Three observations:  First, given the rationalizations for the unfettered right to abortion that pro-choice advocates have promulgated in this country, they would be have to be mute in the face of sex-selective abortion.  They cannot say that it is wrong to abort girls, because if it is wrong to abort girls, then it is wrong to abort boys.  If they admit that it is wrong to distinguish — and extinguish — foetuses on the basis of an arbitrary criterion such as gender, then they would have to admit that it is wrong to do so on the basis of any arbitrary criterion — such as the presence of a disability.

Second, the term “genocide” used by certain Indian activists seems extreme, but it may not be such a long walk from eugenics to genocide.  The justification used to commit foeticide on the basis of gender can be employed to commit foeticide, say, on the basis of  a genetic predisposition to obesity (A 1993 March of Dimes poll found that 11% of parents said they would abort a  fetus whose genome was predisposed to obesity), and is not far from the justification used to commit murder on the basis of whether one belongs to the Hutu or Tutsi tribe.

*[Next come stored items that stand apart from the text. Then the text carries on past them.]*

(** An engine that returns two bins and leaves no raw file behind. *)
Definition engine_dropping (c : ScoreCall) (fs : gmap string string)
    : (Exn + Matrix (V:=Z)) * gmap string string * list Query :=
  (inr [[1; 10]; [2; 20]], delete "raw.tab" fs, []).

End Demo.

(** ** Facts about the built-ins *)

Section PyFacts.

Lemma str_app_cons (x : ascii) (a b : string) :
  String x a +:+ b = String x (a +:+ b).
Proof. reflexivity. Qed.

Lemma str_app_nil_l (a : string) : "" +:+ a = a.
Proof. reflexivity. Qed.

Lemma str_app_assoc (a b c : string) : (a +:+ b) +:+ c = a +:+ (b +:+ c).
Proof.
  induction a as [|x a IH]; [done|].
  by rewrite !str_app_cons, IH.
Qed.

Lemma str_app_nil_r (a : string) : a +:+ "" = a.
Proof.
  induction a as [|x a IH]; [done|].
  by rewrite str_app_cons, IH.
Qed.

Lemma str_length_app (a b : string) :
  String.length (a +:+ b) = (String.length a + String.length b)%nat.
Proof.
  induction a as [|x a IH]; [done|].
  rewrite str_app_cons. simpl. by rewrite IH.
Qed.

Lemma str_drop_0 (s : string) : str_drop 0 s = s.
Proof. by destruct s. Qed.

Lemma str_take_0 (s : string) : str_take 0 s = "".
Proof. by destruct s. Qed.

Lemma str_drop_ge (n : nat) (s : string) :
  (String.length s ≤ n)%nat → str_drop n s = "".
Proof.
  revert n; induction s as [|x s IH]; intros [|n] Hn; simpl in *; try done; try lia.
  apply IH; lia.
Qed.

Lemma str_drop_app (p s : string) : str_drop (String.length p) (p +:+ s) = s.
Proof. induction p as [|x p IH]; simpl; [apply str_drop_0 | done]. Qed.

Lemma has_char_app (c : ascii) (a b : string) :
  has_char c (a +:+ b) = has_char c a || has_char c b.
Proof.
  induction a as [|x a IH]; simpl; [done |].
  by rewrite IH, orb_assoc.
Qed.

(** Writing at the start a text at least as long as the file replaces
    the whole file. *)
Lemma write_at_0_covering (s content : string) :
  (String.length content ≤ String.length s)%nat →
  write_at 0 s content = s.
Proof.
  intros Hlen. unfold write_at.
  rewrite str_take_0. simpl.
  rewrite str_drop_ge by done. apply str_app_nil_r.
Qed.

(** The shape of [split]: a first piece without the separator, and,
    when more pieces follow, the last of them is what comes after the
    final separator. *)
Lemma split_shape (c : ascii) (s : string) :
  ∃ w ws, split c s = w :: ws ∧ has_char c w = false ∧
    (ws = [] → s = w) ∧
    (ws ≠ [] → ∃ lbl q, last ws = Some lbl ∧ has_char c lbl = false ∧
                        s = q +:+ String c lbl).
Proof.
  induction s as [|a s IH].
  - exists "", []. simpl. naive_solver.
  - destruct IH as (w & ws & Hs & Hw & Hnil & Hcons). simpl.
    destruct (Ascii.eqb a c) eqn:Hac.
    + apply Ascii.eqb_eq in Hac as ->.
      exists "", (w :: ws). rewrite Hs. split_and!; [done..|].
      intros _. destruct ws as [|w' ws].
      * exists w, "". rewrite (Hnil eq_refl). by simpl.
      * destruct Hcons as (lbl & q & Hl & Hn & ->); [done|].
        exists lbl, (String c q). by simpl.
    + rewrite Hs. exists (String a w), ws. split_and!.
      * done.
      * simpl. by rewrite Hac, Hw.
      * intros ->. by rewrite (Hnil eq_refl).
      * intros Hne. destruct (Hcons Hne) as (lbl & q & Hl & Hn & ->).
        by exists lbl, (String a q).
Qed.

Lemma split_last_segment (s : string) :
  ∃ lbl, item_last (split SLASH s) = Some lbl ∧ after_final_slash s lbl.
Proof.
  destruct (split_shape SLASH s) as (w & ws & Hs & Hw & Hnil & Hcons).
  unfold item_last. rewrite Hs. destruct ws as [|w' ws].
  - exists w. split; [done|]. split; [done|].
    exists "". rewrite (Hnil eq_refl). auto.
  - destruct Hcons as (lbl & q & Hl & Hn & ->); [done|].
    exists lbl. split; [by rewrite last_cons, Hl|]. split; [done|].
    exists (q +:+ "/"). split; [|eauto].
    by rewrite str_app_assoc.
Qed.

Lemma rfind_from_spec (c : ascii) (s : string) (i acc : Z) :
  (has_char c s = false ∧ rfind_from c s i acc = acc) ∨
  (∃ p q, s = p +:+ String c q ∧ has_char c q = false ∧
          rfind_from c s i acc = i + Z.of_nat (String.length p)).
Proof.
  revert i acc. induction s as [|a s IH]; intros i acc; simpl.
  - by left.
  - destruct (IH (i + 1) (if Ascii.eqb a c then i else acc))
      as [[Hno ->]|(p & q & -> & Hq & ->)].
    + destruct (Ascii.eqb a c) eqn:Hac.
      * apply Ascii.eqb_eq in Hac as ->. right.
        exists "", s. simpl. split_and!; [done..|lia].
      * left. by rewrite Hno.
    + right. exists (String a p), q. simpl. split_and!; [done..|lia].
Qed.

Lemma basename_last_segment (s : string) : after_final_slash s (basename s).
Proof.
  unfold basename, rfind.
  destruct (rfind_from_spec SLASH s 0 (-1)) as [[Hno ->]|(p & q & -> & Hq & ->)].
  - unfold slice_from. simpl.
    split; [done|]. exists "". auto.
  - unfold slice_from.
    destruct (Z.ltb_spec (0 + Z.of_nat (String.length p) + 1) 0) as [?|_]; [lia|].
    replace (Z.to_nat (0 + Z.of_nat (String.length p) + 1))
      with (String.length (p +:+ "/")) by (rewrite str_length_app; simpl; lia).
    replace (p +:+ String SLASH q) with ((p +:+ "/") +:+ q)
      by (by rewrite str_app_assoc).
    rewrite str_drop_app. split; [done|]. exists (p +:+ "/"). eauto.
Qed.

Lemma derived_label_after_final_slash (f : string) :
  after_final_slash f (derived_label f).
Proof.
  unfold derived_label. destruct (url_style f).
  - destruct (split_last_segment f) as (lbl & -> & H). done.
  - apply basename_last_segment.
Qed.

Lemma first_line_app_nl (a b : string) :
  has_char "010" a = false → first_line (a +:+ NL +:+ b) = a.
Proof.
  induction a as [|x a IH]; simpl; [done|].
  intros [Hx Ha]%orb_false_iff. by rewrite Hx, IH.
Qed.

End PyFacts.

(** ** Facts about [process_args] and [main] *)

Section ProgramFacts.

Context {V : Type}.
Variable getScorePerBin :
  ScoreCall → gmap string string → (Exn + Matrix (V:=V)) * gmap string string * list Query.
Variable traceback : Exn → string.

Ltac munfold := unfold mbind, M_bind, mret, M_ret.

Lemma label_of_ret (f : string) (w : World (V:=V)) :
  label_of f w = (Ret (derived_label f), w).
Proof.
  unfold label_of, derived_label, url_style.
  destruct (_ || _); [|done].
  by destruct (split_last_segment f) as (lbl & -> & _).
Qed.

Lemma derive_labels_ret (fs acc : list string) (w : World (V:=V)) :
  derive_labels fs acc w = (Ret (acc ++ (derived_label <$> fs)), w).
Proof.
  revert acc. induction fs as [|f fs IH]; intros acc; simpl.
  - by rewrite app_nil_r.
  - munfold. rewrite label_of_ret, IH. by rewrite <-app_assoc.
Qed.

Lemma process_args_rejected (args : Args) (w : World (V:=V)) :
  truthy (labels args) = true →
  length (bwfiles args) ≠ length (default [] (labels args)) →
  process_args args w =
    (SystemExit (ExitInt 0),
     (print "The number of labels does not match the number of bigWig files." w).2).
Proof.
  intros Ht Hlen. unfold process_args. rewrite Ht.
  apply Nat.eqb_neq in Hlen. rewrite Hlen. reflexivity.
Qed.

Lemma process_args_accepted (args : Args) (w : World (V:=V)) :
  labels_accepted args →
  process_args args w = (Ret (set_labels args (Some (final_labels args))), w).
Proof.
  intros Hacc. unfold process_args, final_labels.
  destruct (truthy (labels args)) eqn:Ht.
  - destruct Hacc as [?|Hlen]; [congruence|].
    apply Nat.eqb_eq in Hlen. rewrite Hlen. munfold. simpl.
    destruct args as [? [l|] ? ? ? ? ? ? ? ? ?]; simpl in *; done.
  - munfold. simpl. by rewrite derive_labels_ret.
Qed.

Lemma length_final_labels (args : Args) :
  labels_accepted args → length (final_labels args) = length (bwfiles args).
Proof.
  intros Hacc. unfold final_labels.
  destruct (truthy (labels args)) eqn:Ht.
  - destruct Hacc as [?|Hlen]; [congruence|done].
  - by rewrite length_fmap.
Qed.

Lemma labels_accepted_dec (args : Args) :
  labels_accepted args ∨
  (truthy (labels args) = true ∧
   length (bwfiles args) ≠ length (default [] (labels args))).
Proof.
  unfold labels_accepted. destruct (truthy (labels args)); [|by left; left].
  destruct (decide (length (bwfiles args) = length (default [] (labels args))));
    [left; by right | by right].
Qed.

(** *** The paths through [main] *)

Lemma main_rejected (args : Args) (w : World (V:=V)) :
  truthy (labels args) = true →
  length (bwfiles args) ≠ length (default [] (labels args)) →
  main getScorePerBin args w =
    (SystemExit (ExitInt 0),
     (print "The number of labels does not match the number of bigWig files." w).2).
Proof.
  intros Ht Hlen. unfold main. munfold.
  by rewrite process_args_rejected.
Qed.

Lemma main_few_files (args : Args) (w : World (V:=V)) :
  labels_accepted args →
  (length (bwfiles args) < 2)%nat →
  main getScorePerBin args w =
    (SystemExit (ExitInt 1),
     (print "Please input at least two bigWig (.bw) files to compare" w).2).
Proof.
  intros Hacc Hn. unfold main. munfold.
  rewrite process_args_accepted by done. simpl.
  apply Nat.ltb_lt in Hn. by rewrite Hn.
Qed.

Lemma main_engine_raises (args : Args) (w : World (V:=V)) e fs qs :
  labels_accepted args →
  (2 ≤ length (bwfiles args))%nat →
  getScorePerBin (engine_call args) (w_files w) = (inl e, fs, qs) →
  main getScorePerBin args w = (Raised e, after_engine getScorePerBin args w).
Proof.
  intros Hacc Hn He. unfold main, after_engine. munfold.
  rewrite process_args_accepted by done. simpl.
  destruct (Nat.ltb_spec (length (bwfiles args)) 2) as [?|_]; [lia|].
  destruct (Nat.eqb_spec (length (bwfiles args)) 0) as [?|_]; [lia|].
  unfold call_getScorePerBin, engine_call in *. simpl in *.
  by rewrite He.
Qed.

Lemma main_too_few_bins (args : Args) (w : World (V:=V)) (m : Matrix (V:=V)) fs qs :
  labels_accepted args →
  (2 ≤ length (bwfiles args))%nat →
  getScorePerBin (engine_call args) (w_files w) = (inr m, fs, qs) →
  (shape0 m < 2)%nat →
  main getScorePerBin args w =
    (SystemExit (ExitStr too_few_bins), after_count getScorePerBin args w m).
Proof.
  intros Hacc Hn He Hm. unfold main, after_count, after_engine. munfold.
  rewrite process_args_accepted by done. simpl.
  destruct (Nat.ltb_spec (length (bwfiles args)) 2) as [?|_]; [lia|].
  destruct (Nat.eqb_spec (length (bwfiles args)) 0) as [?|_]; [lia|].
  unfold call_getScorePerBin, engine_call in *. simpl in *.
  rewrite He. simpl.
  apply Nat.ltb_lt in Hm. by rewrite Hm.
Qed.

Lemma main_completes (args : Args) (w : World (V:=V)) (m : Matrix (V:=V)) fs qs :
  labels_accepted args →
  (2 ≤ length (bwfiles args))%nat →
  getScorePerBin (engine_call args) (w_files w) = (inr m, fs, qs) →
  (2 ≤ shape0 m)%nat →
  main getScorePerBin args w =
    match outRawCounts args with
    | Some name => prepend_header name (final_labels args) (after_save getScorePerBin args w m)
    | None => (Ret (), after_save getScorePerBin args w m)
    end.
Proof.
  intros Hacc Hn He Hm. unfold main, after_save, after_count, after_engine. munfold.
  rewrite process_args_accepted by done. simpl.
  destruct (Nat.ltb_spec (length (bwfiles args)) 2) as [?|_]; [lia|].
  destruct (Nat.eqb_spec (length (bwfiles args)) 0) as [?|_]; [lia|].
  unfold call_getScorePerBin, engine_call in *. simpl in *.
  rewrite He. simpl.
  destruct (Nat.ltb_spec (shape0 m) 2) as [?|_]; [lia|].
  by destruct (outRawCounts args).
Qed.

Third, this tragic story shows yet again what happens when medicine abandons its Hippocratic ethos of commitment to the patient and instead uses its considerable power to pursue goals such as “population control,” social stability — or eugenics.

 

How Important Are Those with Moral Status to Us?

I have a friend who is from Africa.  She sees a lot of things in this country from a different perspective that makes me think, and sometimes makes me uncomfortable.  We were recently in a discussion in a group at church about how we define who has moral status and how that impacts our moral decisions about human embryos and fetuses.  After the discussion she said she had noted that many Christians in America were quite passionate about the value of the life of those who were unborn, but didn’t seem to care as much about those who were born.  She said we stand up for the value of the lives of the unborn whom we will never know and who do not put any demands on us, but seem to neglect the value of the lives of those around us who are in need because valuing their lives would put demands on us.

I think my friend is right.  If we really believe that all human beings have full moral status we need to help people see the moral problems with abortion, destructive research on embryos, and the making and discarding of excess embryos in IVF, but we need to do much more.  We need to affirm the moral worth of those who have been born.  We need to care for widows, orphans, the poor, and those who are oppressed.  We can see God’s heart for them in the prophets and in Jesus.  There are many Christians who reach out to those in need and love them in tangible ways that express their understanding of their value as human beings.  More of us need to do that.  I need to do that more.